Extracted material below:

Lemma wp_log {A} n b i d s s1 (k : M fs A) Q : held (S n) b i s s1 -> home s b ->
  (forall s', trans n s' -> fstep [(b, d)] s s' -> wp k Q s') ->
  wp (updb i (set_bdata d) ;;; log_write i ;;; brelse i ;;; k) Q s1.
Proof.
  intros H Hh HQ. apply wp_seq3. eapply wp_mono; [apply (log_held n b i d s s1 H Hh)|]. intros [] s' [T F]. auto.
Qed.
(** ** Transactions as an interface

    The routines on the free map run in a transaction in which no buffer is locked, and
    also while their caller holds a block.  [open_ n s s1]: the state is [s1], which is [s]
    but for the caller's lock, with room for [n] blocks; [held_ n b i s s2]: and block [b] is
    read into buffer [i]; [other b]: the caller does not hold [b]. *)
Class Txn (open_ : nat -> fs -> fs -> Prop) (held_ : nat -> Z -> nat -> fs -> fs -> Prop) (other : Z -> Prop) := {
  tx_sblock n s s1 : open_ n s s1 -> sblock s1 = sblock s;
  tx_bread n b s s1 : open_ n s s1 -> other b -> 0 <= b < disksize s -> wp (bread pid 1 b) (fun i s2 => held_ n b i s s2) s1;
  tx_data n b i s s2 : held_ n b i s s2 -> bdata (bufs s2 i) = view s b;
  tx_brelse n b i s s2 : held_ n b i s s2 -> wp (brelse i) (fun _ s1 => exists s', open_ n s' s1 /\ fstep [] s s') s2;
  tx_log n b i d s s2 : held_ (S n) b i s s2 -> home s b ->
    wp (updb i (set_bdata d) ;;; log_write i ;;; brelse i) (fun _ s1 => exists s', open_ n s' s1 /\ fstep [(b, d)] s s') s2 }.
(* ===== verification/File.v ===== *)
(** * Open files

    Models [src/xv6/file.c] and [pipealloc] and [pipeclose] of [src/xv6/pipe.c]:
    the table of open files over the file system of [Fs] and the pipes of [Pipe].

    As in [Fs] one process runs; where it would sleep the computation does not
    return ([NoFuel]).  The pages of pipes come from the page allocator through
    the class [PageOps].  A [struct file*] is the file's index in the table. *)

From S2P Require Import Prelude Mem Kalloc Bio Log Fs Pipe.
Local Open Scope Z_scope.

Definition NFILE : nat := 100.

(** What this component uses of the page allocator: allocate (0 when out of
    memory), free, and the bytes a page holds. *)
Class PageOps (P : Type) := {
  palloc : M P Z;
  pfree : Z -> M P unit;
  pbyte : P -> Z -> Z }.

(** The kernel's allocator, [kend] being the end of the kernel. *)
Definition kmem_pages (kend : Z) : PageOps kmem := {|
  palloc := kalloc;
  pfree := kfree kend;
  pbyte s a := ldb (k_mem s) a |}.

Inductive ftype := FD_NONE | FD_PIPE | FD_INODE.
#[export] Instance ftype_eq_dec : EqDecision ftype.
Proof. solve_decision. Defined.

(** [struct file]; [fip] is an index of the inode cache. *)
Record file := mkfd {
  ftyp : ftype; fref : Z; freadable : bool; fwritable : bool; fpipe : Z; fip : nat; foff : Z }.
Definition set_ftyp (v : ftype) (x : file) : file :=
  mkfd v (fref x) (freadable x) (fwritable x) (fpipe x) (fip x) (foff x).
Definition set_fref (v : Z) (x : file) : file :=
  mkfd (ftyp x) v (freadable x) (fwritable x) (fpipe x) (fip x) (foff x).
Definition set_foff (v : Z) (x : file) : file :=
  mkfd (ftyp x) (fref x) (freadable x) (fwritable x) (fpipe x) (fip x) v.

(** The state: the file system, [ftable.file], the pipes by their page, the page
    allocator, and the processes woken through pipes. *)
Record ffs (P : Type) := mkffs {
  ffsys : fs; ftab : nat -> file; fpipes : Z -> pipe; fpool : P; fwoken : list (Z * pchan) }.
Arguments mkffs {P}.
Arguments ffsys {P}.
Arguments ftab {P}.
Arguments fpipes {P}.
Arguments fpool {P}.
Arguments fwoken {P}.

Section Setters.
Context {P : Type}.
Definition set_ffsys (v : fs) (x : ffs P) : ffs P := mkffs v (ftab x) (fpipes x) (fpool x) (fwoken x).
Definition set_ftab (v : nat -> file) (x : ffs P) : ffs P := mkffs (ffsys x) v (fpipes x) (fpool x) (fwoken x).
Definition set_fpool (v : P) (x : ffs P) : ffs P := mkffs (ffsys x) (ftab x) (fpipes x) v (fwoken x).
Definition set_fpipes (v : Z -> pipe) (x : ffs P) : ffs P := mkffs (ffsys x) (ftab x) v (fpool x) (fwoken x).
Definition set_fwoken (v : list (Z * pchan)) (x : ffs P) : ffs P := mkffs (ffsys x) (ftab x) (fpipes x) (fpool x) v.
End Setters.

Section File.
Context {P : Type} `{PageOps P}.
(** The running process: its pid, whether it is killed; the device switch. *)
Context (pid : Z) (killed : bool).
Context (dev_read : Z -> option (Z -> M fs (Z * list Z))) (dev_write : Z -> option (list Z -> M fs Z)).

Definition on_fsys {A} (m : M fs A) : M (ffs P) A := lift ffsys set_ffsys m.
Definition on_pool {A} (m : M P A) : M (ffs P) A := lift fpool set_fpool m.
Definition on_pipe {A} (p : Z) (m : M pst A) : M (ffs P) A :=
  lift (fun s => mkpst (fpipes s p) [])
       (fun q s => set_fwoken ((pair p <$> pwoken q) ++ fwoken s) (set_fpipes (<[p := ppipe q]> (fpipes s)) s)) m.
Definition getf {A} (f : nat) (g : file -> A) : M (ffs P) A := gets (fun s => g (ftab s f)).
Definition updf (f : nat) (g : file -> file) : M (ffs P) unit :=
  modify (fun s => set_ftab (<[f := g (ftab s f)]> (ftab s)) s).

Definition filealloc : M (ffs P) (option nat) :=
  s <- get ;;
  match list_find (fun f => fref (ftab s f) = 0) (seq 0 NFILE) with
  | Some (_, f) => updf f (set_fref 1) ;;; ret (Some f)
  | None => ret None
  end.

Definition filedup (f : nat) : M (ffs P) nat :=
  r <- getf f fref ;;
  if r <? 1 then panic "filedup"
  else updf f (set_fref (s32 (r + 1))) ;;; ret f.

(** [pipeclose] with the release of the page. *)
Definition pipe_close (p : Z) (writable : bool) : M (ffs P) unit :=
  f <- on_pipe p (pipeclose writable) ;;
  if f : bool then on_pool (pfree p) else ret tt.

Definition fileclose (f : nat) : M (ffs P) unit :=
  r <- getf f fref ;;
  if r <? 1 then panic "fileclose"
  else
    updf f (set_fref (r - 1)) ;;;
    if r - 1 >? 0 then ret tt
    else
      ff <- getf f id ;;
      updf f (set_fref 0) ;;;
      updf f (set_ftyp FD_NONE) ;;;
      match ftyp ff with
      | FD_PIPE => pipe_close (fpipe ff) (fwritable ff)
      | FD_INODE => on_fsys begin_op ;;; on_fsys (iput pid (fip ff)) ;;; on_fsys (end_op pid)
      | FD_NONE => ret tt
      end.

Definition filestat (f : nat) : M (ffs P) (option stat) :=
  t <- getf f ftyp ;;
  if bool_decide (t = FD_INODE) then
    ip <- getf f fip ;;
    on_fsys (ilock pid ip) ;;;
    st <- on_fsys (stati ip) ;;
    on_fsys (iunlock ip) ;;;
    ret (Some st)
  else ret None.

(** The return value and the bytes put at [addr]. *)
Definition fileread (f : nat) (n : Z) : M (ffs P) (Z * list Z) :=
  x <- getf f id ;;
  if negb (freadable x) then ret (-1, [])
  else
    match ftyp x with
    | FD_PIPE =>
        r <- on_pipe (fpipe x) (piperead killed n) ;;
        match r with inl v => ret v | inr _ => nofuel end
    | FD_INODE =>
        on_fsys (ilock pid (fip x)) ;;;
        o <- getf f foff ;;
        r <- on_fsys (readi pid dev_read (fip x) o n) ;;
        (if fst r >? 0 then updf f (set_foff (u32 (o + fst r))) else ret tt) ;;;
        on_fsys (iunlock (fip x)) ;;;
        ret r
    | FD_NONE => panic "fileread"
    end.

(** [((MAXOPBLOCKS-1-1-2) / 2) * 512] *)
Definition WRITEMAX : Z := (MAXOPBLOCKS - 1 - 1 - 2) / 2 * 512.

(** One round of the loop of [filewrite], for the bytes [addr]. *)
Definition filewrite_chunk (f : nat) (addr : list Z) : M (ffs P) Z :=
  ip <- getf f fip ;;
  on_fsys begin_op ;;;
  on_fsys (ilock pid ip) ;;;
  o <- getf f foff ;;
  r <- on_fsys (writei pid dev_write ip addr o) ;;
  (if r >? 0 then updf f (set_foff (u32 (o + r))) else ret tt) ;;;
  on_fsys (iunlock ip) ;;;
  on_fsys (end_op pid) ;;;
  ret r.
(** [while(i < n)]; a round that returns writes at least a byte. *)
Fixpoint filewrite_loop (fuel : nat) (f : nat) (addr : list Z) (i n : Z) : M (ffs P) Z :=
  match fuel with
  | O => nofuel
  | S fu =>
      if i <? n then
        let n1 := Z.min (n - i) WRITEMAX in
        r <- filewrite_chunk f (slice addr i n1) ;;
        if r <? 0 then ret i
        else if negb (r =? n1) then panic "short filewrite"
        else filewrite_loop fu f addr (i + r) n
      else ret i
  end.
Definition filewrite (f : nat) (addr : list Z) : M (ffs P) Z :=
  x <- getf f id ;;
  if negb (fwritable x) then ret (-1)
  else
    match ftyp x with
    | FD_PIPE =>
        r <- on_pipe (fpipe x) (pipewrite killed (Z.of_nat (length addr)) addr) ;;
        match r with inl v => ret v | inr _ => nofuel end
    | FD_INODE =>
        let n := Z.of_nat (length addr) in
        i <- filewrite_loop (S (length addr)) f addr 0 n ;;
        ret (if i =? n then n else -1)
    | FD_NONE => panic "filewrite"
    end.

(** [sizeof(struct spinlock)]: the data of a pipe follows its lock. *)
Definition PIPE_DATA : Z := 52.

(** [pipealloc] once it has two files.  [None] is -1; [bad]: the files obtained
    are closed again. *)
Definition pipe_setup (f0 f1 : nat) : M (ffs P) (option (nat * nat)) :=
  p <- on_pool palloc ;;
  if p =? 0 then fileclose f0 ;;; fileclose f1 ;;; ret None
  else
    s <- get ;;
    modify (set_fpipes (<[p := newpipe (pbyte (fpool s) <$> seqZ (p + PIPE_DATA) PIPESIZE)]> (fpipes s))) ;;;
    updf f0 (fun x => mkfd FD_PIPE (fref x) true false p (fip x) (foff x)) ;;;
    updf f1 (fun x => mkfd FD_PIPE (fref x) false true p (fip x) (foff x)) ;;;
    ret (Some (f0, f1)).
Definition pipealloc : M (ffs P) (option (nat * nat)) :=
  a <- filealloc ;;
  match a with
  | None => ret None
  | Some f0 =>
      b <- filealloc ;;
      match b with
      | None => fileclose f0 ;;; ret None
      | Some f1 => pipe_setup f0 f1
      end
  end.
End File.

End of Extracted material.

#### Prompt
Only lines holding the word "negb" belong in the answer; copy all of them from the records.

#### Solution for this problem
  if negb (freadable x) then ret (-1, [])
        else if negb (r =? n1) then panic "short filewrite"
  if negb (fwritable x) then ret (-1)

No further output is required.